| Dataset records |
Lemma quiet_bind {A B} (m : VFS A) (k : A → VFS B) : quiet m → (∀ a, quiet (k a)) → quiet (m ≫= k).
Proof.
  intros Hm Hk s. apply wlp_bind. eapply wlp_mono; [apply Hm|]. cbn. intros a s' E.
  eapply wlp_mono; [apply Hk|]. cbn. by intros _ t ->.
Qed.

Lemma quiet_fail {A} e : quiet (fail e : VFS A).
Proof. done. Qed.

Lemma quiet_panic {A} e : quiet (panic e : VFS A).
Proof. done. Qed.

Lemma quiet_gets {A} (g : vfs → A) : quiet (gets g).
Proof. done. Qed.

Lemma quiet_modify g : (∀ s, refs (g s) = refs s) → quiet (modify g).
Proof. intros H s. apply H. Qed.

Lemma quiet_from_option {A} (o : option A) : quiet (from_option o).
Proof. by destruct o. Qed.

(** A field that may be a null pointer. *)
Lemma quiet_field {A} (o : vfs → option A) : quiet (λ s, from_option (o s) s).
Proof. intros s. unfold wlp. by destruct (o s). Qed.

Lemma quiet_lift {A} (r : res A) : quiet (lift r).
Proof. by destruct r. Qed.

Lemma quiet_assert b : quiet (kernel_assert b).
Proof. by destruct b. Qed.

Lemma quiet_onfs {A} (m : FS A) : quiet (onfs m).
Proof. intros s. unfold wlp, onfs. destruct (m (fsys s)) as [[]|]; [|done]. by destruct (_ && _). Qed.

Lemma quiet_upd_file f g : (∀ x, shape (g x) = shape x) → quiet (upd_file f g).
Proof.
  intros H. apply quiet_modify. intros s. unfold refs. cbn. do 3 f_equal. apply list_eq. intros i.
  rewrite !list_lookup_fmap, list_lookup_alter. case_decide as Hi; [subst i|done].
  destruct (file_table s !! f) as [y|]; [|done]. change (Some (shape (g y)) = Some (shape y)). by rewrite H.
Qed.

Create HintDb quiet discriminated.

(** One step of a call that leaves the counts alone. *)
Ltac quiet_step :=
  lazymatch goal with
  | |- quiet (let _ := _ in _) => cbv zeta
  | |- quiet (mbind _ _) => apply quiet_bind; [|intros ?]
  | |- quiet (mret _) => apply quiet_ret
  | |- quiet (fail _) => apply quiet_fail
  | |- quiet (panic _) => apply quiet_panic
  | |- quiet (gets _) => apply quiet_gets
  | |- quiet (from_option _) => apply quiet_from_option
  | |- quiet (lift _) => apply quiet_lift
  | |- quiet (kernel_assert _) => apply quiet_assert
  | |- quiet (onfs _) => apply quiet_onfs
  | |- quiet (the_node _) => apply quiet_onfs
  | |- quiet (modify _) => apply quiet_modify; intros; reflexivity
  | |- quiet (upd_file _ _) => apply quiet_upd_file; intros; reflexivity
  | |- quiet (match ?x with _ => _ end) => destruct x
  | |- quiet ((match ?x with _ => _ end) _) => destruct x; cbn beta
  | |- quiet (λ _, from_option _ _) => apply quiet_field
  | |- _ => solve [auto with quiet]
  end.
Ltac quiet := repeat quiet_step.

Lemma quiet_the_file f : quiet (the_file f).
Proof. apply quiet_field. Qed.

Lemma quiet_begin_op : quiet begin_op.
Proof. unfold begin_op. quiet. Qed.

Lemma quiet_end_op : quiet end_op.
Proof. unfold end_op. quiet. Qed.

Lemma quiet_the_pipe p : quiet (the_pipe p).
Proof. unfold the_pipe. quiet. Qed.

Lemma quiet_put_pipe p x : quiet (put_pipe p x).
Proof. unfold put_pipe. quiet. Qed.

#[export] Hint Resolve quiet_the_file quiet_begin_op quiet_end_op quiet_the_pipe quiet_put_pipe : quiet.

Lemma quiet_pipeclose p w : quiet (pipeclose p w).
Proof. unfold pipeclose. quiet. Qed.

Lemma quiet_settle p o : quiet (settle p o).
Proof. unfold settle. quiet. Qed.

Lemma quiet_int_inc v : quiet (int_inc v).
Proof. unfold int_inc. quiet. Qed.

#[export] Hint Resolve quiet_pipeclose quiet_settle quiet_int_inc : quiet.

Section calls.
Context (self : nat) (killed : bool) (de : list Z) (new_ring : option RingBuf.ring_buf).
Context (dev_open : Z → option (Z → Z → VFS Z)) (dev_close : Z → option (Z → VFS Z)).
Context (dev_read : Z → option (Z → nat → Z → FS (Z * list Z))).
Context (dev_write : Z → option (Z → nat → list Z → FS Z)).

(** *** Names *)

Lemma quiet_fd_to_struct_file fd : quiet (fd_to_struct_file self fd).
Proof. unfold fd_to_struct_file. quiet. Qed.
Hint Resolve quiet_fd_to_struct_file : quiet.

Lemma quiet_start_dir fd path : quiet (start_dir self fd path).
Proof. unfold start_dir. quiet. Qed.
Hint Resolve quiet_start_dir : quiet.

Lemma quiet_namei fd path : quiet (namei_with_fd self de dev_read fd path).
Proof. unfold namei_with_fd. quiet. Qed.

Lemma quiet_nameiparent fd path : quiet (nameiparent_with_fd self de dev_read fd path).
Proof. unfold nameiparent_with_fd. quiet. Qed.
Hint Resolve quiet_namei quiet_nameiparent : quiet.

Lemma quiet_readlink_loop fuel : ∀ i k buf n, quiet (readlink_loop self de dev_read i k buf n fuel).
Proof. induction fuel; intros; cbn [readlink_loop]; quiet. Qed.
Hint Resolve quiet_readlink_loop : quiet.

Lemma quiet_filereadlinkat fd path buf : quiet (filereadlinkat self de dev_read fd path buf).
Proof. unfold filereadlinkat. quiet. Qed.
Hint Resolve quiet_filereadlinkat : quiet.

Lemma quiet_resolve_nameat fd path : quiet (resolve_nameat self de dev_read fd path).
Proof. unfold resolve_nameat. quiet. Qed.
Hint Resolve quiet_resolve_nameat : quiet.

Lemma quiet_lookup_path fd path fl : quiet (lookup_path self de dev_read fd path fl).
Proof. unfold lookup_path. quiet. Qed.

Lemma quiet_create fd path md dev : quiet (vfs_locked_inode_create self de dev_read dev_write fd path md dev).
Proof. unfold vfs_locked_inode_create. quiet. Qed.
Hint Resolve quiet_lookup_path quiet_create : quiet.

(** *** Reading and writing *)

Lemma quiet_vfs_stat f : quiet (vfs_stat f).
Proof. unfold vfs_stat. quiet. Qed.

Lemma quiet_vfs_read f n : quiet (vfs_read killed dev_read f n).
Proof. unfold vfs_read. quiet. Qed.

Lemma quiet_fileseek f n w : quiet (fileseek f n w).
Proof. unfold fileseek. quiet. Qed.

Lemma quiet_write_loop fuel : ∀ f i addr n k, quiet (write_loop dev_write f i addr n k fuel).
Proof. induction fuel; intros; cbn [write_loop]; quiet. Qed.
Hint Resolve quiet_vfs_stat quiet_vfs_read quiet_fileseek quiet_write_loop : quiet.

Lemma quiet_vfs_write f addr : quiet (vfs_write killed dev_write f addr).
Proof. unfold vfs_write. quiet. Qed.
Hint Resolve quiet_vfs_write : quiet.

(** *** System calls *)

Lemma quiet_argfd fd : quiet (argfd self fd).
Proof. unfold argfd. quiet. Qed.
Hint Resolve quiet_argfd : quiet.

Lemma quiet_check_fd fd k : quiet k → quiet (check_fd self fd k).
Proof. intros. unfold check_fd. quiet. Qed.

Lemma quiet_with_file fd k : (∀ f, quiet (k f)) → quiet (with_file self fd k).
Proof. intros. unfold with_file. quiet. Qed.
Hint Resolve quiet_check_fd quiet_with_file : quiet.

Lemma quiet_read fd n : quiet (sys_read self killed dev_read fd n).
Proof. unfold sys_read. quiet. Qed.

Lemma quiet_write fd p : quiet (sys_write self killed dev_write fd p).
Proof. unfold sys_write. quiet. Qed.

Lemma quiet_writev_loop k : ∀ f p b, quiet (writev_loop killed dev_write f p k b).
Proof. induction k; intros; cbn [writev_loop]; quiet. Qed.
Hint Resolve quiet_writev_loop : quiet.

Lemma quiet_writev fd l : quiet (sys_writev self killed dev_write fd l).
Proof. unfold sys_writev. apply quiet_with_file. intros. quiet. Qed.

Lemma quiet_fstat fd : quiet (sys_fstat self fd).
Proof. unfold sys_fstat. quiet. Qed.

Lemma quiet_lseek fd o w : quiet (sys_lseek self fd o w).
Proof. unfold sys_lseek, file_node. apply quiet_with_file. intros. quiet. Qed.

Lemma quiet_find_node b fd path : quiet (find_node self de dev_read b fd path).
Proof. unfold find_node. quiet. Qed.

| WHAT THE TASK REQUIRES |
Working from the data above, extract solely the lines from the one containing "Lemma quiet_vfs_write f" through the one containing "Hint Resolve quiet_argfd : quiet.", exactly as they appear, both included.

| ANSWER BOX |
Lemma quiet_vfs_write f addr : quiet (vfs_write killed dev_write f addr).
Proof. unfold vfs_write. quiet. Qed.
Hint Resolve quiet_vfs_write : quiet.

(** *** System calls *)

Lemma quiet_argfd fd : quiet (argfd self fd).
Proof. unfold argfd. quiet. Qed.
Hint Resolve quiet_argfd : quiet.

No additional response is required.